I’ve had conversations like the children of Israel, where I missed the time where I didn’t have to worry about how I was going to pay my rent. It was definitely time for me to leave my job. The grace has absolutely lifted. There is no doubt about that. It was time to go. And every time I substitute and try to stick my toe in to go back, I remember very quickly how much it was time for me to go. But there was the temptation, the very real temptation of at least I didn’t have to worry about this or at least I had that.

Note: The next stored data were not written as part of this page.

(* ===== verification/Table.v ===== *)
(** * Table: the table of tasks is sound

    The invariant [base] ties the table, the [task_t] objects, the heap and the address
    spaces together; what each routine of Task does to them. *)

From S2P Require Import Prelude Malloc Headers CString Vga Fs Spaces Task.

Section table.
Context {MA : Malloc} {SP : Spaces}.

(** What the rest of the kernel knows a task by: its number and its directory. *)
Definition key (t : task_t) : Z * Z := (pid t, t_page_dir t).
Definition keys (s : ts) : gmap Z (Z * Z) := key <$> objs s.

(** Each occupied slot has its object and each object its slot, a live block and an
    address space of its own; the current task's is loaded. *)
Record base (V : gmap Z umem) (s : ts) : Prop := Base {
  b_len : length (tasks s) = 256%nat;
  b_slot0 : aget (tasks s) 0 = Some 0;
  b_slot : ∀ i p, aget (tasks s) i = Some p → p ≠ 0 → ∃ d, keys s !! p = Some (i, d);
  b_key : ∀ p i d, keys s !! p = Some (i, d) →
    p ≠ 0 ∧ aget (tasks s) i = Some p ∧ is_Some (V !! d) ∧ (d = sp_kernel (sps s) → i = 1);
  b_dir : ∀ p q i j d, keys s !! p = Some (i, d) → keys s !! q = Some (j, d) → p = q;
  b_heap : ∃ L, m_rep (theap s) L ∧ dom (keys s) ⊆ L;
  b_sp : sp_rep (sps s) V;
  b_kernel : is_Some (V !! sp_kernel (sps s));
  b_cur : ∃ i, keys s !! cur_task s = Some (i, sp_loaded (sps s))
}.

Lemma keys_lookup s p t : objs s !! p = Some t → keys s !! p = Some (key t).
Proof. intros H. unfold keys. rewrite lookup_fmap. by rewrite H. Qed.

Lemma keys_inv s p k : keys s !! p = Some k → ∃ t, objs s !! p = Some t ∧ k = key t.
Proof. unfold keys. intros (t & <- & H)%lookup_fmap_Some. by exists t. Qed.

Lemma base_obj V s p t : base V s → objs s !! p = Some t →
  p ≠ 0 ∧ aget (tasks s) (pid t) = Some p ∧ is_Some (V !! t_page_dir t) ∧
  0 < pid t < 256.
Proof.
  intros B H%keys_lookup. destruct (b_key _ _ B _ _ _ H) as (Hp & Hs & HV & _).
  split; [done|]. split; [done|]. split; [done|].
  pose proof (aget_range _ _ _ Hs) as Hr. rewrite (b_len _ _ B) in Hr.
  destruct (decide (pid t = 0)) as [E|]; [|lia].
  pose proof (b_slot0 _ _ B). rewrite E in Hs. congruence.
Qed.

Lemma base_slot V s i p : base V s → aget (tasks s) i = Some p → p ≠ 0 →
  ∃ t, objs s !! p = Some t ∧ pid t = i.
Proof.
  intros B H Hp. destruct (b_slot _ _ B i p H Hp) as [d Hd].
  apply keys_inv in Hd as (t & Ht & E). exists t. unfold key in E. split; [done|congruence].
Qed.

Lemma pid_inj V s p q t u : base V s → objs s !! p = Some t → objs s !! q = Some u →
  pid t = pid u → p = q.
Proof.
  intros B Ht Hu E. destruct (base_obj _ _ _ _ B Ht) as (_ & H1 & _).
  destruct (base_obj _ _ _ _ B Hu) as (_ & H2 & _). congruence.
Qed.

Lemma base_ext V s s' : base V s → keys s' = keys s → tasks s' = tasks s →
  theap s' = theap s → sps s' = sps s → cur_task s' = cur_task s → base V s'.
Proof.
  intros [] K T H S C. constructor; rewrite ?K, ?T, ?H, ?S, ?C; assumption.
Qed.

(** ** Updates of one object *)
Lemma obj_ok p t s : objs s !! p = Some t → obj p s = Ok t.
Proof. unfold obj. by intros ->. Qed.

Lemma upd_ok p f t s : objs s !! p = Some t → upd p f s = Ok (put_obj p (f t) s).
Proof. intros H. unfold upd. by rewrite (obj_ok _ _ _ H). Qed.

Lemma keys_put s p t t' : objs s !! p = Some t → key t' = key t →
  keys (put_obj p t' s) = keys s.
Proof.
  intros H E. unfold keys, put_obj. simpl. rewrite fmap_insert, E. apply insert_id.
  by rewrite lookup_fmap, H.
Qed.

Lemma base_put V s p t t' : base V s → objs s !! p = Some t → key t' = key t →
  base V (put_obj p t' s).
Proof. intros B H E. apply (base_ext V s); try done. by eapply keys_put. Qed.

Lemma size_objs V s : base V s → (size (objs s) ≤ 255)%nat.
Proof.
  intros B. transitivity (length (seqZ 1 255)); [|by rewrite length_seqZ].
  rewrite <- (map_size_fmap key (objs s)). fold (keys s).
  rewrite <- length_map_to_list, <- (length_fmap (λ kv : Z * (Z * Z), kv.2.1)).
  apply submseteq_length, NoDup_submseteq.
  - apply NoDup_fmap_2_strong; [|apply NoDup_map_to_list].
    intros [p [i d]] [q [j e]] Hp%elem_of_map_to_list Hq%elem_of_map_to_list E. simpl in E.
    subst j. destruct (b_key _ _ B _ _ _ Hp) as (_ & Ep & _).
    destruct (b_key _ _ B _ _ _ Hq) as (_ & Eq & _).
    assert (p = q) as -> by congruence. congruence.
  - intros i ([p [j d]] & -> & Hp%elem_of_map_to_list)%list_elem_of_fmap. simpl.
    apply keys_inv in Hp as (t & Ht & E). apply (base_obj V) in Ht as (_ & _ & _ & ?); [|done].
    unfold key in E. assert (j = pid t) as -> by congruence. apply elem_of_seqZ. lia.
Qed.

(** What an operation on other tasks leaves alone. *)
Definition cpu (s : ts) : Z * list Z * Z * Z * Z :=
  (cur_task s, fpu s, sched_halted s, sp_kernel (sps s), sp_loaded (sps s)).

(** ** A new task *)
Definition lowest_slot (l : list Z) (i : Z) : Prop :=
  1 ≤ i < NTASKS ∧ aget l i = Some 0 ∧
  ∀ j, 1 ≤ j < i → ∃ p, aget l j = Some p ∧ p ≠ 0.

Lemma lowest_slot_range l i : lowest_slot l i → 1 ≤ i < 256.
Proof. by intros (H & _). Qed.

Definition new_task (p i : Z) (h : mstate) (s : ts) : ts :=
  put_obj p (with_pid i (with_state TASK_STATE_READY task_zero))
    (set_tasks (<[Z.to_nat i := p]> (tasks s)) (set_theap h s)).

Lemma alloc_loop_spec n i0 s i p h : length (tasks s) = 256%nat →
  lowest_slot (tasks s) i → 1 ≤ i0 ≤ i → i < i0 + Z.of_nat n →
  malloc TASK_SIZE (theap s) = Ok (p, h) → p ≠ 0 →
  alloc_loop n i0 s = Ok (p, new_task p i h s).
Proof.
  intros Hl (Hi & E0 & Hlow) Hi0 Hn Hm Hp. revert i0 Hi0 Hn.
  induction n as [|n IH]; intros i0 Hi0 Hn; [lia|]. cbn [alloc_loop].
  destruct (decide (i0 = i)) as [->|Hne].
  - rewrite E0. cbn. rewrite Hm. cbn. unfold NTASKS in Hi.
    rewrite aset_Some by lia. cbn. by replace (p =? 0) with false by lia.
  - destruct (Hlow i0) as (q & Eq & Hq); [lia|]. rewrite Eq. cbn [deref rbind].
    replace (negb (q =? 0)) with true by lia. apply IH; lia.
Qed.

Lemma alloc_loop_full n i0 s : length (tasks s) = 256%nat → 1 ≤ i0 →
  (∀ j, 1 ≤ j < NTASKS → ∃ p, aget (tasks s) j = Some p ∧ p ≠ 0) →
  i0 + Z.of_nat n ≤ NTASKS → alloc_loop n i0 s = Ok (0, s).
Proof.
  intros Hl Hi0 Hfull. revert i0 Hi0. induction n as [|n IH]; intros i0 Hi0 Hn; [done|].
  cbn [alloc_loop]. destruct (Hfull i0) as (q & Eq & Hq); [lia|]. rewrite Eq.
  cbn [deref rbind]. replace (negb (q =? 0)) with true by lia. apply IH; lia.
Qed.

Lemma alloc_spec V s i p h : base V s → lowest_slot (tasks s) i →
  malloc TASK_SIZE (theap s) = Ok (p, h) → p ≠ 0 →
  alloc_empty_task s = Ok (p, new_task p i h s).
Proof.
  intros B Hi Hm Hp. unfold alloc_empty_task.
  apply alloc_loop_spec; try done; [by eapply b_len|..].
  - destruct Hi as ((? & ?) & _). lia.
  - destruct Hi as ((? & ?) & _). unfold NTASKS in *. lia.
Qed.

(** The table with one more task. *)
Lemma base_add V s s' p i d m L : base V s → 
  m_rep (theap s') L → dom (keys s) ⊆ L → p ∈ L → p ≠ 0 → keys s !! p = None →
  lowest_slot (tasks s) i → V !! d = None →
  tasks s' = <[Z.to_nat i := p]> (tasks s) → keys s' = <[p := (i, d)]> (keys s) →
  sp_rep (sps s') (<[d := m]> V) → cpu s' = cpu s → base (<[d := m]> V) s'.
Proof.
  intros B HL HdL HpL Hp0 Hpn (Hi & Ei & _) HV ET EK HS EC. injection EC as Ec _ _ Esk Esl.
  pose proof (b_len _ _ B) as Hlen. unfold NTASKS in Hi.
  assert (Hget : ∀ j, aget (tasks s') j = if i =? j then Some p else aget (tasks s) j)
    by (intros j; rewrite ET; apply aget_insert; lia).
  constructor.
  - by rewrite ET, length_insert.
  - rewrite Hget. replace (i =? 0) with false by lia. eapply b_slot0, B.
  - intros j q. rewrite Hget, EK. destruct (Z.eqb_spec i j) as [<-|Hij].
    + intros [= <-] _. exists d. by rewrite lookup_insert_eq.
    + intros Hq Hq0. destruct (b_slot _ _ B _ _ Hq Hq0) as [e He]. exists e.
      rewrite lookup_insert_ne; [done|]. by intros ->; rewrite Hpn in He.
  - intros q j e. rewrite EK, Hget, Esk. intros [[<- [= <- <-]]|[Hne Hq]]%lookup_insert_Some.
    + rewrite Z.eqb_refl, lookup_insert_eq. split; [done|]. split; [done|]. split; [done|].
      intros ->. destruct (b_kernel _ _ B) as [x Hx]. congruence.
    + destruct (b_key _ _ B _ _ _ Hq) as (Hq0 & Hs & HVe & Hke). split; [done|].
      destruct (Z.eqb_spec i j) as [<-|_]; [congruence|]. split; [done|].
      split; [|done]. rewrite lookup_insert_ne; [done|].
      intros ->. rewrite HV in HVe. by destruct HVe.
  - assert (Hd : ∀ q j, keys s !! q = Some (j, d) → False).
    { intros q j Hq. destruct (b_key _ _ B _ _ _ Hq) as (_ & _ & [x Hx] & _). congruence. }
    intros q1 q2 j1 j2 e. rewrite EK.
    intros [[<- [= <- <-]]|[Hne1 H1]]%lookup_insert_Some
      [[<- E2]|[Hne2 H2]]%lookup_insert_Some; try done.
    + exfalso. by eapply Hd.
    + injection E2 as <- <-. exfalso. by eapply Hd.
    + by eapply (b_dir _ _ B).
  - exists L. split; [done|]. rewrite EK, dom_insert_L. set_solver.
  - done.
  - rewrite Esk, lookup_insert_ne; [apply (b_kernel _ _ B)|]. intros ->.
    destruct (b_kernel _ _ B) as [x Hx]. congruence.
  - destruct (b_cur _ _ B) as [j Hj]. exists j. rewrite Ec, Esl, EK.
    rewrite lookup_insert_ne; [done|]. by intros ->; rewrite Hpn in Hj.
Qed.

(** ** A task is taken down *)
Lemma base_del V s s' p i d : base V s → keys s !! p = Some (i, d) → i ≠ 1 → p ≠ cur_task s →
  (∃ L, m_rep (theap s') (L ∖ {[p]}) ∧ dom (keys s) ⊆ L) →
  tasks s' = <[Z.to_nat i := 0]> (tasks s) → keys s' = delete p (keys s) →
  sp_rep (sps s') (delete d V) → cpu s' = cpu s → base (delete d V) s'.
Proof.
  intros B Hp Hi1 Hcur (L & HL & HdL) ET EK HS EC. injection EC as Ec _ _ Esk Esl.
  pose proof (b_len _ _ B) as Hlen.
  destruct (b_key _ _ B _ _ _ Hp) as (Hp0 & Hi & _ & Hk).
  pose proof (aget_range _ _ _ Hi) as Hr.
  assert (Hget : ∀ j, aget (tasks s') j = if i =? j then Some 0 else aget (tasks s) j)
    by (intros j; rewrite ET; apply aget_insert; lia).
  assert (Hi0 : i ≠ 0). { intros ->. pose proof (b_slot0 _ _ B). congruence. }
  constructor.
  - by rewrite ET, length_insert.
  - rewrite Hget. replace (i =? 0) with false by lia. eapply b_slot0, B.
  - intros j q. rewrite Hget, EK. destruct (Z.eqb_spec i j) as [<-|Hij]; [by intros [= <-]|].
    intros Hq Hq0. destruct (b_slot _ _ B _ _ Hq Hq0) as [e He]. exists e.
    rewrite lookup_delete_ne; [done|]. congruence.
  - intros q j e. rewrite EK, Hget, Esk. intros [Hne Hq]%lookup_delete_Some.
    destruct (b_key _ _ B _ _ _ Hq) as (Hq0 & Hs & HVe & Hke). split; [done|].
    destruct (Z.eqb_spec i j) as [<-|_]; [congruence|]. split; [done|]. split; [|done].
    rewrite lookup_delete_ne; [done|]. intros ->. by pose proof (b_dir _ _ B _ _ _ _ _ Hp Hq).
  - intros q1 q2 j1 j2 e. rewrite EK. intros [_ H1]%lookup_delete_Some [_ H2]%lookup_delete_Some.
    by eapply (b_dir _ _ B).
  - exists (L ∖ {[p]}). split; [done|]. rewrite EK, dom_delete_L. set_solver.
  - done.
  - rewrite Esk, lookup_delete_ne; [apply (b_kernel _ _ B)|]. intros E. by apply Hi1, Hk.
  - destruct (b_cur _ _ B) as [j Hj]. exists j. rewrite Ec, Esl, EK.
    by rewrite lookup_delete_ne.
Qed.

Definition less_child (u : task_t) : task_t := with_children (u32 (children u - 1)) u.

Lemma task_destroy_spec V s p t q u : base V s → objs s !! p = Some t → pid t ≠ 1 →
  p ≠ cur_task s → aget (tasks s) (ppid t) = Some q → objs s !! q = Some u → q ≠ p →
  ∃ s', task_destroy p s = Ok s' ∧ base (delete (t_page_dir t) V) s' ∧ cpu s' = cpu s ∧
    objs s' = delete p (<[q := less_child u]> (objs s)) ∧
    tasks s' = <[Z.to_nat (pid t) := 0]> (tasks s).
Proof.
  intros B Hp Hpid Hcur Hq Hu Hqp. pose proof (keys_lookup _ _ _ Hp) as Hk. unfold key in Hk.
  destruct (b_key _ _ B _ _ _ Hk) as (_ & Hs & [m Hm] & Hker).
  pose proof (aget_range _ _ _ Hs) as Hr.
  destruct (b_cur _ _ B) as [j Hj]. destruct (b_heap _ _ B) as (L & HL & HdL).
  destruct (sp_free_ok _ _ _ _ (b_sp _ _ B) Hm) as (s1 & s2 & s3 & E1 & E2 & E3 & HS & EK & EL).
  { intros E. by apply Hpid, Hker. }
  { intros E. rewrite E in Hk. apply Hcur. by eapply (b_dir _ _ B). }
  assert (HpL : p ∈ L) by (apply HdL; by apply elem_of_dom_2 in Hk).
  destruct (mfree_ok p (theap s) L HL HpL) as (h' & Eh & HL').
  unfold task_destroy. rewrite (obj_ok _ _ _ Hp). cbn [rbind]. rewrite E1. cbn [rbind].
  rewrite E2. cbn [rbind]. rewrite E3. cbn [rbind]. change (tasks (set_sps s3 s)) with (tasks s).
  rewrite Hq. cbn [deref rbind]. rewrite (upd_ok q _ u) by done. cbn [rbind].
  rewrite aset_Some by done. cbn. rewrite Eh. cbn. eexists. split; [done|].
  split; [|split; [by unfold cpu; simpl; rewrite EK, EL|done]].
  eapply base_del; [exact B|exact Hk|done|done|by exists L|done| |done|
    by unfold cpu; simpl; rewrite EK, EL].
  unfold keys. simpl. rewrite fmap_delete, fmap_insert. f_equal. apply insert_id.
  by rewrite lookup_fmap, Hu.
Qed.
End table.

And in those “at least” times, when the day-to-day-ness of walking this out seems overwhelming, when the bill collectors are the people who check on me the most, I remember God’s faithfulness to the children of Israel even in the Manna season. Yes they were in a season of Mana where every day was about just having enough, about wondering if you were going to have enough, and feeling like your whole existence was about having to believe God just to get enough. But I remember God’s faithfulness to them. 40 years they spent in that wilderness with no jobs and the Bible says they lacked nothing. Their clothes never wore out, their shoes never wore out, their feet didn’t even swell. They always had enough to eat. Was it what they wanted? No. Was it what they needed in that season? Absolutely. And I can see that same faithfulness in my own life. Yes, I am in a very, very slim financial season. But my rent is paid every month, I’ve never gone hungry, my lights don’t get turned off, and when I get my eyes on the right things, I can see God beautifully bringing me into the very thing He promised me. I can see His hand at work all around me. So I challenge to take some time and assess how are you seeing what you see, right here in the moment you’re in. I challenge you to see God who has been faithful to take care of you and I challenge you to acknowledge all the signs of forward progress He has allowed you to see and experience along the way.
Alright fam, talk to me: Where are some places you’ve lost perspective? What was it like for you when you got it right again?